### What to do:
Give back the line containing "if size <=?" along with every line after it, exactly, until the entries end.
(Beginning of Dataset)
(* ===== verification/Valloc.v ===== *)
(** * The allocator front end (src/memory/valloc.c)

    [vl_malloc], [vl_free], [vl_calloc] and [vl_realloc] over the per-P caches, the
    remote-free lists, the spans and the large mappings.  [me] is the calling
    thread's [vl_memory_p_index].  Everything between [vl_memory_lock] and
    [vl_memory_unlock] is one step of the global state. *)

From S2P Require Import Prelude SizeClass PageHeap Span.
From stdpp Require Import options.

Open Scope Z_scope.

(** [caches] ([false]) and [remote] ([true]) of one P and one class. *)
Definition cache_at (is_remote : bool) (p c : Z) : M vl_cache := deref (fun m =>
  if decide (0 <= p < VL_MEMORY_MAX_P /\ 0 <= c < VL_SIZE_CLASS_COUNT)
  then Some (default (mk_cache NULL 0) ((if is_remote then remote m else caches m) !! (p, c)))
  else None).

Definition store_cache (is_remote : bool) (p c : Z) (v : vl_cache) : M unit := fun m =>
  if decide (0 <= p < VL_MEMORY_MAX_P /\ 0 <= c < VL_SIZE_CLASS_COUNT)
  then Some (tt, if is_remote then set_remote (<[(p, c) := v]> (remote m)) m
                 else set_caches (<[(p, c) := v]> (caches m)) m)
  else None.

(** [*(void ** )user = cache->head; cache->head = user; ++cache->count;] *)
Definition list_push (is_remote : bool) (p c user : Z) : M unit :=
  cache ← cache_at is_remote p c;
  _ ← store_link user (ca_head cache);
  store_cache is_remote p c (mk_cache user (w64 (ca_count cache + 1))).

(** [user = cache->head; cache->head = *(void ** )user; --cache->count;] *)
Definition list_pop (is_remote : bool) (p c : Z) : M Z :=
  cache ← cache_at is_remote p c;
  let user := ca_head cache in
  next ← load_link user;
  _ ← store_cache is_remote p c (mk_cache next (w64 (ca_count cache - 1)));
  mret user.

Section valloc.
Context `{os_memory}.

Definition vl_memory_is_owner (m : vl_memory) : bool := initialized m.

(** [memset(&vl_memory_global, 0, ...)]: the address space is untouched. *)
Definition clear_globals (m : vl_memory) : vl_memory :=
  mk_memory false 0 (mk_allocator_stats 0 0 0 0 0 0 0) ∅ ∅ ∅ NULL NULL
    (mappings m) (calls m) (m_spans m) (m_headers m) (m_links m) (m_blocks m) (m_bytes m).

Definition vl_allocator_init : M vl_status := fun m =>
  if initialized m then Some (VL_OK, m) else
  if (sysconf_pagesize <=? 0) ||
     negb (Z.land (w64 sysconf_pagesize) (w64 (sysconf_pagesize - 1)) =? 0)
  then Some (VL_ERROR_SYSTEM, m)
  else Some (VL_OK, set_page_size (w64 sysconf_pagesize) (set_initialized true (clear_globals m))).

Definition vl_memory_ensure_initialized : M vl_status := fun m =>
  if initialized m then Some (if vl_memory_is_owner m then VL_OK else VL_ERROR_INVALID_STATE, m)
  else vl_allocator_init m.

(** The two loops of [vl_allocator_shutdown]. *)
Fixpoint shutdown_spans (fuel : nat) (s : Z) : M unit :=
  match fuel with
  | O => ub
  | S fuel =>
      if s =? NULL then mret tt else
      span ← load_span s;
      _ ← vl_page_heap_release (sp_mapping_base span) (sp_mapping_size span);
      shutdown_spans fuel (sp_all_next span)
  end.

Definition large_fuel (m : vl_memory) : nat := S (size (m_headers m)).

Fixpoint shutdown_large (fuel : nat) (h : Z) : M unit :=
  match fuel with
  | O => ub
  | S fuel =>
      if h =? NULL then mret tt else
      large ← load_header h;
      _ ← vl_page_heap_release (oh_mapping_base large) (oh_mapping_size large);
      shutdown_large fuel (oh_large_next large)
  end.

Definition vl_allocator_shutdown : M unit :=
  owner ← gets vl_memory_is_owner;
  if negb owner then mret tt else
  fuel ← gets span_fuel;
  s ← gets all_spans;
  _ ← shutdown_spans fuel s;
  fuel ← gets large_fuel;
  large ← gets large_allocations;
  _ ← shutdown_large fuel large;
  modify clear_globals.

Definition vl_stats_can_allocate (size : Z) (m : vl_memory) : bool :=
  (active_bytes (mem_stats m) <=? SIZE_MAX - size) && negb (active_objects (mem_stats m) =? SIZE_MAX).

Definition vl_allocator_get_stats (m : vl_memory) : vl_allocator_stats :=
  if negb (initialized m) then mk_allocator_stats 0 0 0 0 0 0 0 else mem_stats m.

Fixpoint find_refill_from (fuel : nat) (s : Z) : M Z :=
  match fuel with
  | O => ub
  | S fuel =>
      if s =? NULL then mret NULL else
      span ← load_span s;
      if negb (sp_central_free span =? NULL) then mret s
      else find_refill_from fuel (sp_central_next span)
  end.

Definition vl_find_refill_span (class_index : Z) : M Z :=
  head ← central_at class_index;
  fuel ← gets span_fuel;
  find_refill_from fuel head.

(** [while (remote->head != NULL && count < VL_CACHE_REFILL)]; returns [count]. *)
Fixpoint refill_remote (fuel : nat) (p c count : Z) : M Z :=
  match fuel with
  | O => ub
  | S fuel =>
      rem ← cache_at true p c;
      if negb (ca_head rem =? NULL) && (count <? VL_CACHE_REFILL) then
        user ← list_pop true p c;
        _ ← list_push false p c user;
        refill_remote fuel p c (count + 1)
      else mret count
  end.

(** [while (count < VL_CACHE_REFILL && span->central_free != NULL)] *)
Fixpoint refill_central (fuel : nat) (p c s count : Z) : M Z :=
  match fuel with
  | O => ub
  | S fuel =>
      span ← load_span s;
      if (count <? VL_CACHE_REFILL) && negb (sp_central_free span =? NULL) then
        user ← vl_span_take_central s;
        _ ← list_push false p c user;
        refill_central fuel p c s (count + 1)
      else mret count
  end.

(** Both loops stop after [VL_CACHE_REFILL] iterations. *)
Definition REFILL_FUEL : nat := 33.

Definition count_refill (count : Z) : M vl_status :=
  _ ← (if negb (count =? 0)
       then modify (upd_stats (fun st => set_central_refills (w64 (central_refills st + 1)) st))
       else mret tt);
  mret (if negb (count =? 0) then VL_OK else VL_ERROR_OUT_OF_MEMORY).

Definition vl_refill_cache (me class_index : Z) : M vl_status :=
  let p := vl_memory_current_p me in
  span ← vl_find_refill_span class_index;
  count ← refill_remote REFILL_FUEL p class_index 0;
  if count =? VL_CACHE_REFILL then mret VL_OK else
  created ← (if span =? NULL then vl_span_create me class_index span else mret (VL_OK, span));
  if decide (created.1 <> VL_OK) then mret VL_ERROR_OUT_OF_MEMORY else
  count ← refill_central REFILL_FUEL p class_index created.2 count;
  count_refill count.

(** The part of [vl_cache_pop] after the refill. *)
Definition cache_take (p class_index : Z) : M Z :=
  user ← list_pop false p class_index;
  header ← load_header (vl_object_header_from_user user);
  _ ← upd_span (oh_span header) (fun sp =>
        set_sp_active_count (w64 (sp_active_count sp + 1))
        (set_sp_free_count (w64 (sp_free_count sp - 1))
        (set_sp_cached_count (w64 (sp_cached_count sp - 1)) sp)));
  mret user.

Definition vl_cache_pop (me class_index : Z) : M Z :=
  let p := vl_memory_current_p me in
  cache ← cache_at false p class_index;
  status ← (if ca_head cache =? NULL then vl_refill_cache me class_index else mret VL_OK);
  if decide (status <> VL_OK) then mret NULL else cache_take p class_index.

Fixpoint drain_cache (fuel : nat) (p c count : Z) : M unit :=
  match fuel with
  | O => ub
  | S fuel =>
      cache ← cache_at false p c;
      if (count <? VL_CACHE_REFILL) && negb (ca_head cache =? NULL) then
        header ← load_header (vl_object_header_from_user (ca_head cache));
        user ← list_pop false p c;
        _ ← vl_span_move_to_central (oh_span header) user;
        _ ← vl_span_reclaim_if_empty (oh_span header);
        drain_cache fuel p c (count + 1)
      else mret tt
  end.

Definition vl_drain_cache (me class_index : Z) : M unit :=
  drain_cache REFILL_FUEL (vl_memory_current_p me) class_index 0.

Definition vl_cache_push (me : Z) (header user : Z) : M unit :=
  let current_p := vl_memory_current_p me in
  h ← load_header header;
  let owner_p := if oh_owner_p h <? VL_MEMORY_MAX_P then oh_owner_p h else 0 in
  span ← load_span (oh_span h);
  let c := sp_class_index span in
  let is_remote := negb (current_p =? owner_p) in
  _ ← (if is_remote
       then modify (upd_stats (fun st => set_cross_p_frees (w64 (cross_p_frees st + 1)) st))
       else mret tt);
  _ ← list_push is_remote owner_p c user;
  _ ← upd_span (oh_span h) (fun sp =>
        set_sp_active_count (w64 (sp_active_count sp - 1))
        (set_sp_free_count (w64 (sp_free_count sp + 1))
        (set_sp_cached_count (w64 (sp_cached_count sp + 1)) sp)));
  cache ← cache_at is_remote owner_p c;
  if VL_CACHE_MAX <? ca_count cache then vl_drain_cache me c else mret tt.

Definition vl_initialize_header (me h kind capacity requested s mapping_base mapping_size : Z) : M unit :=
  owner ← (if negb (s =? NULL) then span ← load_span s; mret (sp_owner_p span)
           else mret (vl_memory_current_p me));
  store_header h (mk_header VL_OBJECT_MAGIC kind VL_OBJECT_ALLOCATED requested capacity owner 0 s
                    mapping_base mapping_size NULL).

Definition vl_large_insert (h : Z) : M unit :=
  head ← gets large_allocations;
  header ← load_header h;
  _ ← store_header h (set_oh_large_next head header);
  modify (set_large_allocations h).

Definition load_large_cursor (cursor : option Z) : M Z :=
  match cursor with
  | None => gets large_allocations
  | Some h => header ← load_header h; mret (oh_large_next header)
  end.

Definition vl_large_remove (h : Z) : M unit :=
  fuel ← gets large_fuel;
  cursor ← find_cursor load_large_cursor fuel h None;
  cur ← load_large_cursor cursor;
  if cur =? h then
    header ← load_header h;
    match cursor with
    | None => modify (set_large_allocations (oh_large_next header))
    | Some prev => pre ← load_header prev; store_header prev (set_oh_large_next (oh_large_next header) pre)
    end
  else mret tt.

(** [stats.active_bytes += size; ++stats.active_objects;] *)
Definition count_allocated (size : Z) : M unit :=
  modify (upd_stats (fun st => set_active_objects (w64 (active_objects st + 1))
                                (set_active_bytes (w64 (active_bytes st + size)) st))).

Definition vl_malloc_large (me size : Z) : M Z :=
  psize ← gets page_size;
  if SIZE_MAX - HEADER <? size then mret NULL else
  let bytes := w64 (HEADER + size) in
  if SIZE_MAX - (psize - 1) <? bytes then mret NULL else
  let pages := w64 (bytes + psize - 1) / psize in
  if pages =? 0 then mret NULL else
  r ← vl_page_heap_acquire pages;
  let mapping := r.1 in
  if mapping =? NULL then mret NULL else
  let header := mapping in
  _ ← vl_initialize_header me header VL_OBJECT_LARGE size size NULL mapping r.2;
  h ← load_header header;
  _ ← store_header header (set_oh_owner_p (vl_memory_current_p me) h);
  _ ← vl_large_insert header;
  _ ← count_allocated size;
  mret (vl_object_user_from_header header).

(** The part of [vl_malloc] after [vl_cache_pop]. *)
Definition malloc_finish (me class_index size user : Z) : M Z :=
  if user =? NULL then mret NULL else
  header ← load_header (vl_object_header_from_user user);
  let capacity := vl_size_class_capacity class_index in
  _ ← vl_initialize_header me (vl_object_header_from_user user) VL_OBJECT_SMALL capacity size
        (oh_span header) NULL 0;
  _ ← count_allocated size;
  mret user.

Definition vl_malloc_small (me class_index size : Z) : M Z :=
  let p := vl_memory_current_p me in
  cache ← cache_at false p class_index;
  rem ← cache_at true p class_index;
  _ ← (if negb (ca_head cache =? NULL) || negb (ca_head rem =? NULL)
       then modify (upd_stats (fun st => set_cache_hits (w64 (cache_hits st + 1)) st))
       else mret tt);
  user ← vl_cache_pop me class_index;
  malloc_finish me class_index size user.

Definition vl_malloc (me size : Z) : M Z :=
  let size := if size =? 0 then 1 else size in
  status ← vl_memory_ensure_initialized;
  if decide (status <> VL_OK) then mret NULL else
  can ← gets (vl_stats_can_allocate size);
  if negb can then mret NULL else
  class_index ← deref (fun _ => vl_size_class_index size);
  if VL_SIZE_CLASS_COUNT <=? class_index then vl_malloc_large me size
  else vl_malloc_small me class_index size.

(** The part of [vl_free] after its checks. *)
Definition free_object (me header ptr : Z) (h : vl_object_header) : M unit :=
  let requested := oh_requested_size h in
  _ ← store_header header (set_oh_state VL_OBJECT_FREE h);
  _ ← modify (upd_stats (fun st => set_active_objects (w64 (active_objects st - 1))
                                    (set_active_bytes (w64 (active_bytes st - requested)) st)));
  if oh_kind h =? VL_OBJECT_LARGE then
    _ ← vl_large_remove header;
    vl_page_heap_release (oh_mapping_base h) (oh_mapping_size h)
  else vl_cache_push me header ptr.

Definition vl_free (me ptr : Z) : M unit :=
  if ptr =? NULL then mret tt else
  owner ← gets vl_memory_is_owner;
  if negb owner then mret tt else
  let header := vl_object_header_from_user ptr in
  h ← load_header header;
  if negb (oh_magic h =? VL_OBJECT_MAGIC) || negb (oh_state h =? VL_OBJECT_ALLOCATED)
  then mret tt else
  st ← gets mem_stats;
  if (active_objects st =? 0) || (active_bytes st <? oh_requested_size h) then mret tt else
  free_object me header ptr h.

(** Bytes of user memory: [memset(ptr, 0, n)] and [memcpy(dst, src, n)]; the
    latter leaves a byte unknown where the source is. *)
Definition byte_range (base n : Z) : list Z := (fun i => base + i) <$> seqZ 0 n.

Definition mem_set (ptr n : Z) : M unit := fun m =>
  if decide (mapped m ptr n)
  then Some (tt, set_m_bytes (foldr (fun a b => <[a := 0]> b) (m_bytes m) (byte_range ptr n)) m)
  else None.

Definition mem_cpy (dst src n : Z) : M unit := fun m =>
  if decide (mapped m dst n /\ mapped m src n)
  then Some (tt, set_m_bytes (foldr (fun i b => partial_alter (fun _ => m_bytes m !! (src + i)) (dst + i) b)
                                (m_bytes m) (seqZ 0 n)) m)
  else None.

Definition vl_calloc (me count size : Z) : M Z :=
  if negb (count =? 0) && (SIZE_MAX / count <? size) then mret NULL else
  ptr ← vl_malloc me (w64 (count * size));
  if negb (ptr =? NULL) then _ ← mem_set ptr (w64 (count * size)); mret ptr else mret ptr.

Definition realloc_in_place (header ptr size : Z) (h : vl_object_header) : M Z :=
  st ← gets mem_stats;
  if active_bytes st <? oh_requested_size h then mret NULL else
  let retained_bytes := w64 (active_bytes st - oh_requested_size h) in
  if SIZE_MAX - size <? retained_bytes then mret NULL else
  _ ← store_header header (set_oh_requested_size size h);
  _ ← modify (upd_stats (set_active_bytes (w64 (retained_bytes + size))));
  mret ptr.

Definition vl_realloc (me ptr size : Z) : M Z :=
  if ptr =? NULL then vl_malloc me size else
  if size =? 0 then _ ← vl_free me ptr; mret NULL else
  owner ← gets vl_memory_is_owner;
  if negb owner then mret NULL else
  let header := vl_object_header_from_user ptr in
  h ← load_header header;
  if negb (oh_magic h =? VL_OBJECT_MAGIC) || negb (oh_state h =? VL_OBJECT_ALLOCATED)
  then mret NULL else
  if size <=? oh_capacity h then realloc_in_place header ptr size h else
  let copy_size := if oh_requested_size h <? size then oh_requested_size h else size in
  replacement ← vl_malloc me size;
  if replacement =? NULL then mret NULL else
  _ ← mem_cpy replacement ptr copy_size;
  _ ← vl_free me ptr;
  mret replacement.

Definition vl_memory_get_class_stats (index : Z) : M (vl_status * vl_memory_class_stats) :=
  if VL_SIZE_CLASS_COUNT <=? index then mret (VL_ERROR_INVALID_ARGUMENT, zero_class_stats) else
  status ← vl_memory_ensure_initialized;
  if decide (status <> VL_OK) then mret (VL_ERROR_INVALID_STATE, zero_class_stats) else
  out ← vl_span_class_stats index;
  mret (VL_OK, out).
End valloc.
(End of Dataset)
### Answer for this exercise:
  if size <=? oh_capacity h then realloc_in_place header ptr size h else
  let copy_size := if oh_requested_size h <? size then oh_requested_size h else size in
  replacement ← vl_malloc me size;
  if replacement =? NULL then mret NULL else
  _ ← mem_cpy replacement ptr copy_size;
  _ ← vl_free me ptr;
  mret replacement.

Definition vl_memory_get_class_stats (index : Z) : M (vl_status * vl_memory_class_stats) :=
  if VL_SIZE_CLASS_COUNT <=? index then mret (VL_ERROR_INVALID_ARGUMENT, zero_class_stats) else
  status ← vl_memory_ensure_initialized;
  if decide (status <> VL_OK) then mret (VL_ERROR_INVALID_STATE, zero_class_stats) else
  out ← vl_span_class_stats index;
  mret (VL_OK, out).
End valloc.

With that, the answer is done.